(Saved data entries)
########################################
(** The draft as it comes back: names trimmed, entry text of the list inputs
    gone. *)
Definition settle_rule (r : GroupRule) : GroupRule :=
  r <| rule_name ::= trim |> <| domain_draft := [] |> <| url_draft := [] |>
    <| content_type_draft := [] |>.

Definition settle_group (g : PolicyGroup) : PolicyGroup :=
  g <| grp_name ::= trim |> <| rules ::= fmap settle_rule |>.

Lemma copySchedule_as_record s : schedule_wf s → copySchedule (Some (as_record_schedule s)) = Some s.
Proof.
  intros [Htz Hp]. destruct s as [tz days ws preset]; simpl in *. f_equal. f_equal.
  - by destruct tz.
  - rewrite <-(list_fmap_id ws) at 2. apply list_fmap_ext. by intros _ [] _.
  - destruct preset as [p|]; [|done]. by destruct p.
Qed.

Lemma copySchedule_wf p s : copySchedule p = Some s → schedule_wf s.
Proof.
  destruct p as [p|]; intros H; simplify_eq/=. split; simpl.
  - destruct (p_timezone p) as [[]|]; done.
  - by destruct (p_preset p) as [[]|].
Qed.

Lemma copyRule_wf p : rule_wf (copyRule p).
Proof.
  split; simpl; [case_bool_decide; auto|]. intros s. apply copySchedule_wf.
Qed.

Lemma copyGroup_wf p : group_wf (copyGroup p).
Proof.
  unfold group_wf. simpl. apply Forall_fmap, Forall_true. intros. apply copyRule_wf.
Qed.

Lemma bool_default_or (b : bool) : negb (bool_decide (Some b = Some false)) = b.
Proof. by destruct b. Qed.

Lemma copyRule_persist r :
  rule_wf r →
  copyRule (as_record_rule (MkPersistedRule (rule_id r) (trim (rule_name r)) (rule_enabled r)
    (rule_action r) (rule_target r) (url_regexes r) (blocked_content_types r)
    (rule_schedule r) (rule_users r))) = settle_rule r.
Proof.
  intros [Ha Hs]. destruct r as [i n en act [at_ ds cs] us cts sch usrs d1 d2 d3]; simpl in *.
  unfold copyRule, settle_rule; simpl. rewrite bool_default_or.
  f_equal; try (by rewrite str_or_id).
  - destruct Ha as [-> | ->]; by vm_compute.
  - destruct sch as [s|]; [|done]. by apply copySchedule_as_record, Hs.
Qed.

Lemma copyGroup_persist g :
  group_wf g → copyGroup (as_record_group (persistableGroup g)) = settle_group g.
Proof.
  intros Hwf. unfold copyGroup, settle_group, persistableGroup; simpl.
  rewrite !str_or_id. f_equal. rewrite <-!list_fmap_compose.
  apply list_fmap_ext. intros i r Hr. apply copyRule_persist.
  by eapply Forall_lookup_1.
Qed.

(** ** Labels are functions of the set of days *)

Lemma merge_sort_sorted (l : list Z) : StronglySorted Z.le (merge_sort Z.le l).
Proof. apply (StronglySorted_merge_sort Z.le). Qed.

Lemma merge_sort_Permutation_eq (l l' : list Z) :
  l ≡ₚ l' → merge_sort Z.le l = merge_sort Z.le l'.
Proof.
  intros H. apply (StronglySorted_unique Z.le).
  - apply merge_sort_sorted.
  - apply merge_sort_sorted.
  - by rewrite !merge_sort_Permutation.
Qed.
########################################
REQUIRED ACTION -
Return exactly what appears above, from the first line of the entries to the line with "Proof. by destruct b. Qed.", inclusive.

EXERCISE RESPONSE -
(** The draft as it comes back: names trimmed, entry text of the list inputs
    gone. *)
Definition settle_rule (r : GroupRule) : GroupRule :=
  r <| rule_name ::= trim |> <| domain_draft := [] |> <| url_draft := [] |>
    <| content_type_draft := [] |>.

Definition settle_group (g : PolicyGroup) : PolicyGroup :=
  g <| grp_name ::= trim |> <| rules ::= fmap settle_rule |>.

Lemma copySchedule_as_record s : schedule_wf s → copySchedule (Some (as_record_schedule s)) = Some s.
Proof.
  intros [Htz Hp]. destruct s as [tz days ws preset]; simpl in *. f_equal. f_equal.
  - by destruct tz.
  - rewrite <-(list_fmap_id ws) at 2. apply list_fmap_ext. by intros _ [] _.
  - destruct preset as [p|]; [|done]. by destruct p.
Qed.

Lemma copySchedule_wf p s : copySchedule p = Some s → schedule_wf s.
Proof.
  destruct p as [p|]; intros H; simplify_eq/=. split; simpl.
  - destruct (p_timezone p) as [[]|]; done.
  - by destruct (p_preset p) as [[]|].
Qed.

Lemma copyRule_wf p : rule_wf (copyRule p).
Proof.
  split; simpl; [case_bool_decide; auto|]. intros s. apply copySchedule_wf.
Qed.

Lemma copyGroup_wf p : group_wf (copyGroup p).
Proof.
  unfold group_wf. simpl. apply Forall_fmap, Forall_true. intros. apply copyRule_wf.
Qed.

Lemma bool_default_or (b : bool) : negb (bool_decide (Some b = Some false)) = b.
Proof. by destruct b. Qed.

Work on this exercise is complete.